Pela defesa da imperfeição intelectual humana perante a
complexidade e as contingências com que nos confrontamos no ato de governar;
pelo reconhecimento das diferentes concepções do bem que definem as sociedades
abertas, democráticas e pluralistas; pelo respeito às tradições úteis e
benignas que sobreviveram aos diferentes "testes do tempo"; pela
apologia de uma atitude reformista que seja capaz de evitar a degradação do
"edifício" que se procura conservar; e pela valorização e proteção de
uma sociedade comercial.
Desautorizar a procura por ideais utópicos (...) porque
(...) assentam na arrogância própria de quem se considera onipotente e
onisciente ignorando "a sua própria cegueira".

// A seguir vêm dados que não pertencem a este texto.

(* ===== verification/LifeRefs.v ===== *)
(** * References of channels and spans

    Over any sequence of opens, closes, attachments and detachments the counts of
    references are exact: a channel counts its place in the list of open channels, its
    queue pair and its timeslots, a span its card and the channels attached to it.
    Nothing that was freed is accessed. *)
From S2P Require Import Prelude Partial Bufq Xp Prims Timers Lmi Life LifeLaws.
From stdpp Require Import gmap.
#[local] Open Scope Z_scope.
#[local] Open Scope os7_scope.
#[local] Set Warnings "-clear-no-such-hyp".

(** ** Timeslots *)

(** The timeslots [l] taken from a channel, and given to it. *)
Definition clear (a : Z) (l : list nat) (sl : list (option Z)) : list (option Z) :=
  foldl (λ sl i, if bool_decide (nth i sl None = Some a) then <[i := None]> sl else sl) sl l.
Definition give (a : Z) (l : list nat) (sl : list (option Z)) : list (option Z) :=
  foldl (λ sl i, <[i := Some a]> sl) sl l.

Lemma nth_some_lookup (sl : list (option Z)) i a : nth i sl None = Some a ↔ sl !! i = Some (Some a).
Proof.
  rewrite nth_lookup. destruct (sl !! i) as [v|]; cbn; [|done]. split; [by intros ->|congruence].
Qed.
Lemma clear_length a l sl : length (clear a l sl) = length sl.
Proof.
  revert sl. induction l as [|i l IH]; intros sl; [done|]. cbn [clear foldl].
  fold (clear a l). unfold clear in IH |- *. rewrite IH. case_bool_decide; [|done]. by rewrite length_insert.
Qed.
Lemma clear_lookup a l sl i :
  clear a l sl !! i = if bool_decide (i ∈ l ∧ sl !! i = Some (Some a)) then Some None else sl !! i.
Proof.
  revert sl. induction l as [|j l IH]; intros sl.
  { rewrite bool_decide_false; [done|]. by intros [?%elem_of_nil _]. }
  change (clear a (j :: l) sl) with (clear a l (if bool_decide (nth j sl None = Some a) then <[j := None]> sl else sl)).
  case_bool_decide as E; rewrite nth_some_lookup in E; rewrite IH.
  - destruct (decide (i = j)) as [->|N].
    + rewrite (list_lookup_insert_eq sl j None) by (by eapply lookup_lt_Some).
      rewrite bool_decide_false by (by intros [_ ?]). rewrite bool_decide_true; [done|]. split; [by left|done].
    + rewrite list_lookup_insert_ne by done.
      repeat case_bool_decide; rewrite ?elem_of_cons in *; naive_solver.
  - repeat case_bool_decide; rewrite ?elem_of_cons in *; naive_solver.
Qed.
Lemma slots_zero a sl : (∀ i, sl !! i ≠ Some (Some a)) → count_slot a sl = 0.
Proof.
  induction sl as [|v sl IH]; intros Hn; [done|]. rewrite count_cons, IH by (intros i; apply (Hn (S i))).
  rewrite bool_decide_false; [done|]. intros ->. by apply (Hn 0%nat).
Qed.
(** A count does not depend on what is not counted. *)
Lemma count_agree b sl sl' :
  length sl = length sl' → (∀ i, sl !! i = Some (Some b) ↔ sl' !! i = Some (Some b)) →
  count_slot b sl = count_slot b sl'.
Proof.
  revert sl'. induction sl as [|v sl IH]; intros [|v' sl'] Hl Hi; try done. rewrite !count_cons.
  rewrite (IH sl'); [|by injection Hl|intros i; apply (Hi (S i))].
  f_equal. f_equal. apply bool_decide_ext. specialize (Hi 0%nat). cbn in Hi. naive_solver.
Qed.
Lemma clear_all a sl i : length sl = 32%nat → clear a all_slots sl !! i ≠ Some (Some a).
Proof.
  intros Hl. rewrite clear_lookup. case_bool_decide as E; [done|]. intros H. apply E. split; [|done].
  apply elem_of_seq. apply lookup_lt_Some in H. lia.
Qed.
Lemma clear_keeps a b l sl i : a ≠ b → clear a l sl !! i = Some (Some b) ↔ sl !! i = Some (Some b).
Proof. intros N. rewrite clear_lookup. case_bool_decide as E; [|done]. naive_solver. Qed.
Lemma clear_other a b l sl : a ≠ b → count_slot b (clear a l sl) = count_slot b sl.
Proof. intros N. apply count_agree; [apply clear_length|]. intros i. by apply clear_keeps. Qed.

Lemma give_length a l sl : length (give a l sl) = length sl.
Proof.
  revert sl. induction l as [|i l IH]; intros sl; [done|].
  change (give a (i :: l) sl) with (give a l (<[i := Some a]> sl)). by rewrite IH, length_insert.
Qed.
Lemma give_lookup a l sl i :
  give a l sl !! i = if bool_decide (i ∈ l ∧ is_Some (sl !! i)) then Some (Some a) else sl !! i.
Proof.
  revert sl. induction l as [|j l IH]; intros sl.
  { rewrite bool_decide_false; [done|]. by intros [?%elem_of_nil _]. }
  change (give a (j :: l) sl) with (give a l (<[j := Some a]> sl)). rewrite IH.
  destruct (decide (i = j)) as [->|N].
  - destruct (sl !! j) as [v|] eqn:E.
    + rewrite list_lookup_insert_eq by (by eapply lookup_lt_Some).
      repeat case_bool_decide; rewrite ?elem_of_cons in *; naive_solver.
    + rewrite list_insert_ge by (by apply lookup_ge_None). rewrite E.
      repeat case_bool_decide; rewrite ?elem_of_cons in *; naive_solver.
  - rewrite list_lookup_insert_ne by done.
    repeat case_bool_decide; rewrite ?elem_of_cons in *; naive_solver.
Qed.
Lemma give_keeps a b l sl i :
  a ≠ b → (∀ j, j ∈ l → sl !! j = Some None) → give a l sl !! i = Some (Some b) ↔ sl !! i = Some (Some b).
Proof. intros N Hf. rewrite give_lookup. case_bool_decide as E; [|done]. naive_solver. Qed.
Lemma give_other a b l sl :
  a ≠ b → (∀ j, j ∈ l → sl !! j = Some None) → count_slot b (give a l sl) = count_slot b sl.
Proof. intros N Hf. apply count_agree; [apply give_length|]. intros i. by apply give_keeps. Qed.
Lemma give_count a l sl :
  NoDup l → (∀ j, j ∈ l → sl !! j = Some None) →
  count_slot a (give a l sl) = count_slot a sl + Z.of_nat (length l).
Proof.
  revert sl. induction l as [|j l IH]; intros sl Hd Hf; [cbn; lia|]. apply NoDup_cons in Hd as [Hj Hd].
  change (give a (j :: l) sl) with (give a l (<[j := Some a]> sl)). rewrite IH; [|done|].
  - erewrite count_insert by (apply Hf; by left). rewrite bool_decide_false, bool_decide_true by done.
    cbn [b2z length]. lia.
  - intros k Hk. rewrite list_lookup_insert_ne by (by intros ->). apply Hf. by right.
Qed.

O que move Burke é a perigosa ideia de
"plasticidade" do mundo e da natureza dos homens, como se ambos
pudessem ser objeto de transformação radical.
Modesto e prudente.
Não cabe ao poder político decidir a hierarquia de valores
sob a qual todos os indivíduos terão de viver as suas vidas. Porque são os
indivíduos que vivem essas vidas. [não abre brecha pra falar que aborto é uma
questão pessoal, então? Poder político pode impor valor da vida como
primazia?]. (...) Confronto com outras tradições conservadoras de natureza monista,
ou seja, defensores da aplicação de um valor ou de um conjunto de valores
absolutos.
"Uma moralidade mínima que proíbe o homicídio, a
agressão, o roubo e a mentira é igualmente aceita por liberais e
tradicionalistas". [isso já não é uma hierarquização?]
O reconhecimento de uma natureza humana comum será também
uma forma de repetir a velha máxima de que, em cada destino amargo, poderia
também estar o meu destino.
Definir a específica (e limitada) vocação de um governo:
(...) sobretudo aquilo que ele não pode nem deve fazer.
O que um governo conservador não pode nem deve fazer é
"impor atividades substantivas" sobre terceiros, como se a vida
alheia pertencesse a um dono sem rosto.
Para um conservador, o imperativo da continuidade é mais importante do que a promessa de que algo irá
triunfar.
É perfeitamente possível ser um conservador em política e um
radical em todo o resto.
Eis talvez o mais importante princípio de uma sociedade
política tolerável: evitar que o poder seja exercido por monomaníacos [radicais].